=== Task instructions ===
Take the data below and copy exactly the lines starting at the one with "Section Selector." and finishing at the one with "samples : list RequestSample;", both included.

=== Available data ===
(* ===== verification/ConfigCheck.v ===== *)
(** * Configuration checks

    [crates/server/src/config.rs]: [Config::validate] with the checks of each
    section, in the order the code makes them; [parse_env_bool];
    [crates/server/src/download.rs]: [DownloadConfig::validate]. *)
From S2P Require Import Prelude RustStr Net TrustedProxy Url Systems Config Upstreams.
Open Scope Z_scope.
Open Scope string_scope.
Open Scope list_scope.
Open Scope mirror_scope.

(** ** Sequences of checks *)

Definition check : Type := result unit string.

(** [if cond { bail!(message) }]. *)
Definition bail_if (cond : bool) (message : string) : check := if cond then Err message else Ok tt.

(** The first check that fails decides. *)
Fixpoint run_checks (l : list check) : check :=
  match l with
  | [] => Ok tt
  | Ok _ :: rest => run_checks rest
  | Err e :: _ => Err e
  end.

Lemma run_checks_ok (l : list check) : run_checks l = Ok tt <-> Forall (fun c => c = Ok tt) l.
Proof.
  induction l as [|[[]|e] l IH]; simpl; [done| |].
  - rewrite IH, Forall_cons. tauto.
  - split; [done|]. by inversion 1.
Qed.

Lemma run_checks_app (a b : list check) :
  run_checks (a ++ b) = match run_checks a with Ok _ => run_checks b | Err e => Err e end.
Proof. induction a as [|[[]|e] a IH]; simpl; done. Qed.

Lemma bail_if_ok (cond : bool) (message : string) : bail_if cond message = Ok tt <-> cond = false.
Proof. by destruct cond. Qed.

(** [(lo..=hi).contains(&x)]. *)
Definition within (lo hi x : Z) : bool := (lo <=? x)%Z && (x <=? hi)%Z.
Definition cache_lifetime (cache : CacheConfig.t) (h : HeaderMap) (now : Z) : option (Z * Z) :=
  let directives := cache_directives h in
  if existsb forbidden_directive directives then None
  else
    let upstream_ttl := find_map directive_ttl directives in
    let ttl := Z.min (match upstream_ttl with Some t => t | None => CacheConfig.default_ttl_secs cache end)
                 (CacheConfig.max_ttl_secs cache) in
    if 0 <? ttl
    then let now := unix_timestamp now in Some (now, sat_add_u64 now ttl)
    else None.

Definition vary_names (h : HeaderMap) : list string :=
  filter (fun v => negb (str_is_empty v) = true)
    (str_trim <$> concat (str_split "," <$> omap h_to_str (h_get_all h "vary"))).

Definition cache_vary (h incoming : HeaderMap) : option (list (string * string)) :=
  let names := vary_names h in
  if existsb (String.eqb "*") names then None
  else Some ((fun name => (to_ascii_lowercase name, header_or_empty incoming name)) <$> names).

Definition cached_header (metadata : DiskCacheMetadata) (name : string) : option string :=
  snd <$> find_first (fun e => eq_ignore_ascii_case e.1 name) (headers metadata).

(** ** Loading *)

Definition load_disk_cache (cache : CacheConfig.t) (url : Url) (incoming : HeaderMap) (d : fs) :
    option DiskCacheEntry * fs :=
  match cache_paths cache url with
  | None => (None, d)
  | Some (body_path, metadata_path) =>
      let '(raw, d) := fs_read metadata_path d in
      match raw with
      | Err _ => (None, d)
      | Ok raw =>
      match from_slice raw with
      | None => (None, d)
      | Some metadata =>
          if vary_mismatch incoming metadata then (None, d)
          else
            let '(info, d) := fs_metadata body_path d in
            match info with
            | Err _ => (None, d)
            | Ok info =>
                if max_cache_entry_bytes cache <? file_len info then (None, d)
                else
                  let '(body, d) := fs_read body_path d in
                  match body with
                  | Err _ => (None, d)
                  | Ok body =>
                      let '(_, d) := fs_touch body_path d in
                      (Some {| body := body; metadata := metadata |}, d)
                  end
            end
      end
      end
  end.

...

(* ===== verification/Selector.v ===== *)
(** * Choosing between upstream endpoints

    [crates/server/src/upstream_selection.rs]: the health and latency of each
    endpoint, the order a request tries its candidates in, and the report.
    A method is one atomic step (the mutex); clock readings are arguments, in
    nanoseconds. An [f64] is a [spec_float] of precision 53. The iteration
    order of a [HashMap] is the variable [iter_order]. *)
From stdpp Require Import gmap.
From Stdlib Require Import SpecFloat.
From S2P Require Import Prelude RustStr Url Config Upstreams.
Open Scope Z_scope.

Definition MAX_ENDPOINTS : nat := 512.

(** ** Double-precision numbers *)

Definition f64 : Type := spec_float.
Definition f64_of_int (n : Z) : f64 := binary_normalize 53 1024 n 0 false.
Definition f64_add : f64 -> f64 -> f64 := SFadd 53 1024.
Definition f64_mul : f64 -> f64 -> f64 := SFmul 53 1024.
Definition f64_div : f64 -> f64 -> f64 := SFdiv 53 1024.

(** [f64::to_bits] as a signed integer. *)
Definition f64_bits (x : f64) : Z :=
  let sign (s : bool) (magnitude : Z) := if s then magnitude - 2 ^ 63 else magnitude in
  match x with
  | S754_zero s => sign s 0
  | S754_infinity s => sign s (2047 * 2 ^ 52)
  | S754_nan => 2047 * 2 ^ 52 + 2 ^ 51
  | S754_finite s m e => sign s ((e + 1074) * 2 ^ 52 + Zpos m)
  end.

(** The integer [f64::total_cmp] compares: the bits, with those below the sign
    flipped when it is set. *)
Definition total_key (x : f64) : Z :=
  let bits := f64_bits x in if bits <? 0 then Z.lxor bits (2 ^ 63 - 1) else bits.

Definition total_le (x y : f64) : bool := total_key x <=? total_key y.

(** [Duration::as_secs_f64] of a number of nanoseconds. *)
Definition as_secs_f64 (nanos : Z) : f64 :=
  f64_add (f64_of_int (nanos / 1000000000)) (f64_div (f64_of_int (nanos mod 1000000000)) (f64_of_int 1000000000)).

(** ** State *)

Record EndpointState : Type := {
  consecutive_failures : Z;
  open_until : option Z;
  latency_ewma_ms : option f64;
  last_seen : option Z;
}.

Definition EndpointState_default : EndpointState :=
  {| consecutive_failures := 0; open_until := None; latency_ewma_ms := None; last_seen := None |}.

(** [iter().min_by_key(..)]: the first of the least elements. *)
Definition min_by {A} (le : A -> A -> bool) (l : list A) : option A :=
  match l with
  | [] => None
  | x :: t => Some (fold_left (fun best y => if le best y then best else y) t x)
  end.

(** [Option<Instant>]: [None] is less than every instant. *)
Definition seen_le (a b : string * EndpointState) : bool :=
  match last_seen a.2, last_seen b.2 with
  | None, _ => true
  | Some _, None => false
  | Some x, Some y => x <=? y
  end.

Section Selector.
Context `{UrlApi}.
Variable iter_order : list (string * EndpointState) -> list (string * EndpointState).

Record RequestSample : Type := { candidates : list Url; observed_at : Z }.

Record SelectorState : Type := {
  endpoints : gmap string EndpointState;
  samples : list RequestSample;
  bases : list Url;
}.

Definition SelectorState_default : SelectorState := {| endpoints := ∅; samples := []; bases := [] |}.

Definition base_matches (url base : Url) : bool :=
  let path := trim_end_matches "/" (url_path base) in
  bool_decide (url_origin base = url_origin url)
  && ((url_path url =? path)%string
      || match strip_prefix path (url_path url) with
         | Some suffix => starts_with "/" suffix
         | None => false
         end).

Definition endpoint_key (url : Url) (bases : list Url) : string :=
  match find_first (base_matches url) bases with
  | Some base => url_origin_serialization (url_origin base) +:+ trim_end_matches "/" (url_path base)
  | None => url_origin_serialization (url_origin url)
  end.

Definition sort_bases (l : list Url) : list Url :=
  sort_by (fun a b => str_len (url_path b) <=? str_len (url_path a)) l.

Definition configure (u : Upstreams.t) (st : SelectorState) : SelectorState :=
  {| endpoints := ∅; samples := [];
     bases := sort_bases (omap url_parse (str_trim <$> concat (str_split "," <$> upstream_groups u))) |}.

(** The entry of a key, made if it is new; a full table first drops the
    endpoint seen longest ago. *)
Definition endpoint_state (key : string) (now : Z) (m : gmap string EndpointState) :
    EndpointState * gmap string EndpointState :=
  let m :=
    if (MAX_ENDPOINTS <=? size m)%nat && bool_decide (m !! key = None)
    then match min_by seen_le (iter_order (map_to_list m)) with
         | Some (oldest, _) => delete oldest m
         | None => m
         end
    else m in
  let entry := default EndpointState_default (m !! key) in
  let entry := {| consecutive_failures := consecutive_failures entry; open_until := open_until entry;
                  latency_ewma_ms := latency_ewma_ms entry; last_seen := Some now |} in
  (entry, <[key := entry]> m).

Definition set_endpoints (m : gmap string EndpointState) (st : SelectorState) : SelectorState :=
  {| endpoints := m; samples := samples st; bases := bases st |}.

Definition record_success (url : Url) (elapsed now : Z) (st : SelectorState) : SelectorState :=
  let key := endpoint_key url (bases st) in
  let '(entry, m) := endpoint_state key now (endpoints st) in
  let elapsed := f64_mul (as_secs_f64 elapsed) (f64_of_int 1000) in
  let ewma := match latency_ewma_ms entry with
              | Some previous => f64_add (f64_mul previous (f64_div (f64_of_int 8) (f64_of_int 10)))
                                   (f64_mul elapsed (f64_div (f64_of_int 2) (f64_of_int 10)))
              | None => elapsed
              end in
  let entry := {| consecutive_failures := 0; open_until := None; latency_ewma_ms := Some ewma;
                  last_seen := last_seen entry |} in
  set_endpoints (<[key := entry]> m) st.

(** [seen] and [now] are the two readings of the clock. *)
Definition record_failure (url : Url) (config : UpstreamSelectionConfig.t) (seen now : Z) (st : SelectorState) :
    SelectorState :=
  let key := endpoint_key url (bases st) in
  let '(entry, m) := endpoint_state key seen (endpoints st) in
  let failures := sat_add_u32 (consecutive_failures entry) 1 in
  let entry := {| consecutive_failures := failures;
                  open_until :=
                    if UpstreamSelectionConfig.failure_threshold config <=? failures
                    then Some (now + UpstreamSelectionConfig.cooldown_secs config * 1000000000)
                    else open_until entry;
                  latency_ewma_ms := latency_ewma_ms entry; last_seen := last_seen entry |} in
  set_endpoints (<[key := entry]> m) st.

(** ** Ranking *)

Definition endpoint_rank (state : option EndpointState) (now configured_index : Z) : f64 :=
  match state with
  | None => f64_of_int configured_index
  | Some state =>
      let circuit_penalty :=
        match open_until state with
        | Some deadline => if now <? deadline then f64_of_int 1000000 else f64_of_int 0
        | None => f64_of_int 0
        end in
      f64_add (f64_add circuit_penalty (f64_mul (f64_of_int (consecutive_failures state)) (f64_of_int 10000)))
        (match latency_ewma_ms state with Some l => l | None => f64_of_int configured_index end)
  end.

=== The answer ===
Section Selector.
Context `{UrlApi}.
Variable iter_order : list (string * EndpointState) -> list (string * EndpointState).

Record RequestSample : Type := { candidates : list Url; observed_at : Z }.

Record SelectorState : Type := {
  endpoints : gmap string EndpointState;
  samples : list RequestSample;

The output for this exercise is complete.